The 368th Expeditionary Air Support Operations Group is a combat support unit of the United States Air Force. The group provides overall tactical command and control of air power assets to the Joint Forces Air Component Commander and Joint Forces Commander for combat operations.

==History==
===Tactical Air Command===
The group was first activated at Shaw Air Force Base, South Carolina as the 68th Tactical Air Support Group in January 1970, when it assumed the mission, personnel and equipment of the 4467th Tactical Air Support Group, which was simultaneously discontinued. The group trained and equipped tactical air support squadrons and tactical air control parties to control aircraft and communications systems in support of surface forces including tactical air strikes, reconnaissance and airlift.

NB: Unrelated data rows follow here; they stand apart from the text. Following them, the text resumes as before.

(** A delivery goes on with the calls [es]. *)
Lemma log_inv_inside s d y y' es n ars :
  LogInv s → deliveries s !! d = Some y →
  job_log (env_read y') (dl_item y') ((calls_of d (trace s) ++ es) ++ dl_rest y') →
  (∀ env, dl_env y' = EnvRan env → runs (calls_of d (trace s) ++ es) ≠ []) →
  received n = received (sys_intake s) → returned n = returned (sys_intake s) →
  LogInv (mkSystem n (<[d := y']> (deliveries s)) ars (trace s ++ (DeliveryCall d <$> es))).
Proof.
  intros [I1 I2 I3 I4 I5] E Hl Hv E1 E2. pose proof (lookup_lt_Some _ _ _ E) as Hlt.
  destruct (delivery_calls_of d es) as [R1 R2]. split; cbn.
  - intros k z [(<- & <- & _)|[Hne Hk]]%list_lookup_insert_Some;
      rewrite calls_of_app, calls_of_other.
    + by rewrite decide_True by done.
    + rewrite decide_False, app_nil_r by done. by apply I1.
  - intros k Hk. rewrite length_insert in Hk.
    rewrite calls_of_app, calls_of_other, decide_False, app_nil_r by lia. by apply I2.
  - intros k z env [(<- & <- & _)|[Hne Hk]]%list_lookup_insert_Some Hz;
      rewrite calls_of_app, calls_of_other.
    + rewrite decide_True by done. by eapply Hv.
    + rewrite decide_False, app_nil_r by done. by eapply I3.
  - by rewrite received_in_app, R1, app_nil_r, E1.
  - by rewrite visible_in_app, R2, app_nil_r, E2.
Qed.

(** *** The environments *)

Lemma items_inside s d y y' :
  deliveries s !! d = Some y → dl_item y' = dl_item y →
  dl_item <$> <[d := y']> (deliveries s) = dl_item <$> deliveries s.
Proof.
  intros E Ex. rewrite list_fmap_insert, Ex. apply list_insert_id.
  by rewrite list_lookup_fmap, E.
Qed.

Lemma env_inv_inside s d y y' n ars tr :
  EnvInv s → deliveries s !! d = Some y → dl_item y' = dl_item y →
  shared_ok mh room ars →
  env_ok mh job_of room (dl_item <$> deliveries s) ars (dl_item y') (dl_env y') →
  (∀ x v, env_ok mh job_of room (dl_item <$> deliveries s) (arrays s) x v →
     env_ok mh job_of room (dl_item <$> deliveries s) ars x v) →
  EnvInv (mkSystem n (<[d := y']> (deliveries s)) ars tr).
Proof.
  intros [I1 I2] E Ex Hs Hy Hars. split; cbn; [done|]. rewrite (items_inside s d y y' E Ex).
  intros k z [(<- & <- & _)|[Hne Hk]]%list_lookup_insert_Some; [done|]. by eapply Hars, I2.
Qed.
Example overlapping_example :
  lc_callers (run_life overlapping) = [Started None; Stopped None] ∧
  life_actions (lc_env (run_life overlapping)) =
  [EvClone "/tmp/jec1" "testUrl" true None; EvPoolStart None; EvPollerStart "q1" None;
   EvPollerStart "q2" None; EvFetch "/tmp/jec1" true None; EvReset "/tmp/jec1" "abcdef" None;
   EvPollerStart "q3" None; EvPollerStop "q1" None; EvPollerStop "q3" None;
   EvPollerStop "q2" None; EvPoolStop None; EvRemoveAll "/tmp/jec1" None].
Proof. vm_compute. by split. Qed.

(** A second life ends in a panic. *)
Example second_life_panics :
  lc_panicked (run_life (overlapping ++ [CallStart; CallStop] ++ repeat (CallerMove 2) 6 ++
    [CallerMove 3; CallerMove 3])) = Some "close of closed channel".
Proof. vm_compute. reflexivity. Qed.

Lemma git_life_ok : ok ([] : rec_state).
Proof. exact I. Qed.

Lemma git_life_fresh : fresh git_life_processor.
Proof. by vm_compute. Qed.

(** The state is reached, in a first life and without a panic. *)
Definition first_life (ls : list life_label) : Prop :=
  life_exec (N := unit) (R := string) (K := unit) ls
    (life_init git_life_processor ([] : rec_state)) = Some (run_life ls) ∧
  lives (run_life ls) <= 1 ∧ lc_panicked (run_life ls) = None.

Lemma overlapping_life : first_life overlapping.
Proof. split; [|split]; vm_compute; [reflexivity|discriminate|reflexivity]. Qed.

Lemma refreshing_life : first_life (firstn 11 overlapping).
Proof. split; [|split]; vm_compute; [reflexivity|discriminate|reflexivity]. Qed.

Lemma overlapping_stopped :
  lc_callers (run_life overlapping) !! 1%nat = Some (Stopped None).
Proof. vm_compute. reflexivity. Qed.

Lemma interleaved_stop_leaves_nothing_witness :
  ∃ es, extends es ([] : rec_state) (lc_env (run_life overlapping)) ∧
    started es ≡ₚ stopped es ∧ shut es.
Proof.
  destruct overlapping_life as (He & Hl & Hn).
  destruct (interleaved_stop_leaves_nothing (N := unit) (R := string) (K := unit)
    git_life_processor ([] : rec_state) overlapping _ git_life_ok git_life_fresh He Hl)
    as [(_ & es & Hx & _ & Hs)|[[why Hp] _]].
  - destruct (Hs 1%nat overlapping_stopped) as (_ & Hb & Hsh & _). exists es.
    split; [exact Hx|]. split; [exact Hb|exact Hsh].
  - rewrite Hn in Hp. discriminate.
Defined.

Lemma pollers_have_one_owner_witness :
  let s := run_life (firstn 11 overlapping) in
  sumZ (accessing (proc_isRunning (lc_processor s))) (lc_callers s) +
    sumZ run_live (lc_runs s) <= 1.
Proof.
  destruct refreshing_life as (He & Hl & Hn).
  exact (pollers_have_one_owner (N := unit) (R := string) (K := unit) git_life_processor
    ([] : rec_state) (firstn 11 overlapping) _ git_life_ok git_life_fresh He Hl Hn).
Defined.

Lemma calls_always_return_witness :
  Acc (works (N := unit) (R := string) (K := unit)) (run_life (firstn 11 overlapping)).
Proof.
  destruct refreshing_life as (He & Hl & Hn).
  exact (proj1 (calls_always_return (N := unit) (R := string) (K := unit) git_life_processor
    ([] : rec_state) (firstn 11 overlapping) _ git_life_ok git_life_fresh He Hl Hn)).
Defined.

Definition checking_life : lifecycle aws_Config rec_state := run_life (firstn 3 overlapping).

Lemma checking_life_at : at_caller 0 StCheck checking_life.
Proof. split; vm_compute; reflexivity. Qed.

Lemma checking_life_starts : ∃ p w, Start (H := unit) (R := string) (K := unit)
  (lc_processor checking_life, lc_env checking_life) = (Done None, (p, w)).
Proof. eexists _, _. vm_compute. reflexivity. Qed.

Lemma start_is_an_interleaving_witness :
  ∃ ls go_runs go_pulls p w, Forall (eq (CallerMove 0)) ls ∧
    life_exec (N := unit) (R := string) (K := unit) ls checking_life =
      Some (mkLifecycle p w false
        (lc_wg checking_life + Z.of_nat (length go_runs + length go_pulls))
        (<[0%nat := Started None]> (lc_callers checking_life))
        (lc_runs checking_life ++ go_runs) (lc_pulls checking_life ++ go_pulls) None).
Proof.
  destruct checking_life_starts as (p & w & E).
  destruct (start_is_an_interleaving (N := unit) (R := string) (K := unit) 0 checking_life
    None p w checking_life_at E) as (ls & rs & ps & Hls & Hx & _).
  exists ls, rs, ps, p, w. split; [exact Hls|exact Hx].
Defined.
End LifecycleExample.
(* ===== verification/WindowsService.v ===== *)
(** * windows_service/main/jecService.go: the connector as a Windows service.

    The service manager calls [Program.Start] and [Program.Stop]; [Start]
    launches [run], which opens the output files, runs the connector as a child
    process and asks the manager for a stop at its end. [p.cmd] is shared by
    [run] and [Stop] without synchronisation: [cmd.Process] is set when the
    process has been started and [cmd.ProcessState] when it has exited. The
    service library, the DLL and the file system are outside the program. *)

From Stdlib Require Import Ascii.
From Stdlib Require String.
From stdpp Require Import base list numbers strings relations.
From Stdlib Require Import Lia.
From S2P Require Import Prelude GoError GoStrings.

(** ** The life of the service *)

Record Config : Type := mkServiceConfig {
  Name : string;
  DisplayName : string;
  Description : string;
  JECPath : string;
  svc_Args : list string;
  svc_Env : list string;
  svc_Stderr : string;
  svc_Stdout : string
}.

(** The command [Start] creates: [exec.Command("cmd", ...)]. *)
Definition service_command (c : Config) : string * list string :=
  ("cmd", ["/C"; JECPath c] ++ svc_Args c).

(** The goroutine [p.run]. *)
Inductive service_pc : Type :=
  | RnStderr                     (* before the stderr file *)
  | RnStdout                     (* before the stdout file *)
  | RnStart                      (* before p.cmd.Run starts the process *)
  | RnWaiting                    (* in p.cmd.Run *)
  | RnReturned                   (* before p.service.Stop() *)
  | RnDone.

(** A call of [Program.Stop] by the service manager. *)
Inductive stop_pc : Type :=
  | StEntry
  | StChecked                    (* ProcessState was nil; before Process.Pid *)
  | StSending (pid : Z)          (* in sendCtrlCEvent *)
  | StReturned.

Record service : Type := mkService {
  run_goroutine : option service_pc;
  Process : option Z;            (* p.cmd.Process, by its pid *)
  ProcessState : bool;           (* p.cmd.ProcessState != nil *)
  stop_calls : list stop_pc;
  nil_dereference : bool;
  (* history *)
  signalled : list Z;            (* processes sent the Ctrl-C event *)
  stop_requests : nat            (* p.service.Stop() calls of run *)
}.

Definition service_init : service := mkService None None false [] false [] 0.

Definition to_run (r : service_pc) (s : service) : service :=
  mkService (Some r) (Process s) (ProcessState s) (stop_calls s) (nil_dereference s)
    (signalled s) (stop_requests s).

Definition to_stop (i : nat) (x : stop_pc) (s : service) : service :=
  mkService (run_goroutine s) (Process s) (ProcessState s) (<[i:=x]> (stop_calls s))
    (nil_dereference s) (signalled s) (stop_requests s).

Section Life.
Context (config : Config).

Inductive service_step : service → service → Prop :=
  (* Start *)
  | sv_start s :
      run_goroutine s = None → nil_dereference s = false → service_step s (to_run RnStderr s)
  (* run *)
  | sv_stderr s :
      run_goroutine s = Some RnStderr → nil_dereference s = false →
      service_step s (to_run RnStdout s)
  | sv_stderr_fails s :
      run_goroutine s = Some RnStderr → nil_dereference s = false → svc_Stderr config ≠ "" →
      service_step s (to_run RnReturned s)
  | sv_stdout s :
      run_goroutine s = Some RnStdout → nil_dereference s = false →
      service_step s (to_run RnStart s)
  | sv_stdout_fails s :
      run_goroutine s = Some RnStdout → nil_dereference s = false → svc_Stdout config ≠ "" →
      service_step s (to_run RnReturned s)
  | sv_process s pid :
      run_goroutine s = Some RnStart → nil_dereference s = false →
      service_step s (mkService (Some RnWaiting) (Some pid) (ProcessState s) (stop_calls s)
        (nil_dereference s) (signalled s) (stop_requests s))
  | sv_process_fails s :
      run_goroutine s = Some RnStart → nil_dereference s = false →
      service_step s (to_run RnReturned s)
  | sv_exit s :
      run_goroutine s = Some RnWaiting → nil_dereference s = false →
      service_step s (mkService (Some RnReturned) (Process s) true (stop_calls s)
        (nil_dereference s) (signalled s) (stop_requests s))
  | sv_request s :
      run_goroutine s = Some RnReturned → nil_dereference s = false →
      service_step s (mkService (Some RnDone) (Process s) (ProcessState s) (stop_calls s)
        (nil_dereference s) (signalled s) (S (stop_requests s)))
  (* Stop, called after a request of run or of the administrator *)
  | sv_stop s r :
      run_goroutine s = Some r → nil_dereference s = false →
      service_step s (mkService (run_goroutine s) (Process s) (ProcessState s)
        (stop_calls s ++ [StEntry]) (nil_dereference s) (signalled s) (stop_requests s))
  | sv_stop_exited s i :
      stop_calls s !! i = Some StEntry → nil_dereference s = false → ProcessState s = true →
      service_step s (to_stop i StReturned s)
  | sv_stop_running s i :
      stop_calls s !! i = Some StEntry → nil_dereference s = false → ProcessState s = false →
      service_step s (to_stop i StChecked s)
  | sv_stop_pid s i pid :
      stop_calls s !! i = Some StChecked → nil_dereference s = false → Process s = Some pid →
      service_step s (to_stop i (StSending pid) s)
  | sv_stop_nil s i :
      stop_calls s !! i = Some StChecked → nil_dereference s = false → Process s = None →
      service_step s (mkService (run_goroutine s) (Process s) (ProcessState s) (stop_calls s)
        true (signalled s) (stop_requests s))
  | sv_stop_sent s i pid :
      stop_calls s !! i = Some (StSending pid) → nil_dereference s = false →
      service_step s (mkService (run_goroutine s) (Process s) (ProcessState s)
        (<[i:=StReturned]> (stop_calls s)) (nil_dereference s) (signalled s ++ [pid])
        (stop_requests s)).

It was inactivated in 1974 and its mission transferred to the 507th Tactical Air Control Wing, which combined tactical control and tactical air support units for Ninth Air Force.

===Expeditionary unit===
During Operation Iraqi Freedom and Operation New Dawn it was located at an undisclosed location in Iraq (possibly Joint Base Balad). It supported Multi-National Corps - Iraq. As of 26 July 2010, it comprised two subordinate units:
- 22d Expeditionary Weather Squadron
- 82d Expeditionary Air Support Operations Squadron
The group was inactivated on 22 December 2011 following the withdrawal of US forces from Iraq and the cessation of Operation New Dawn.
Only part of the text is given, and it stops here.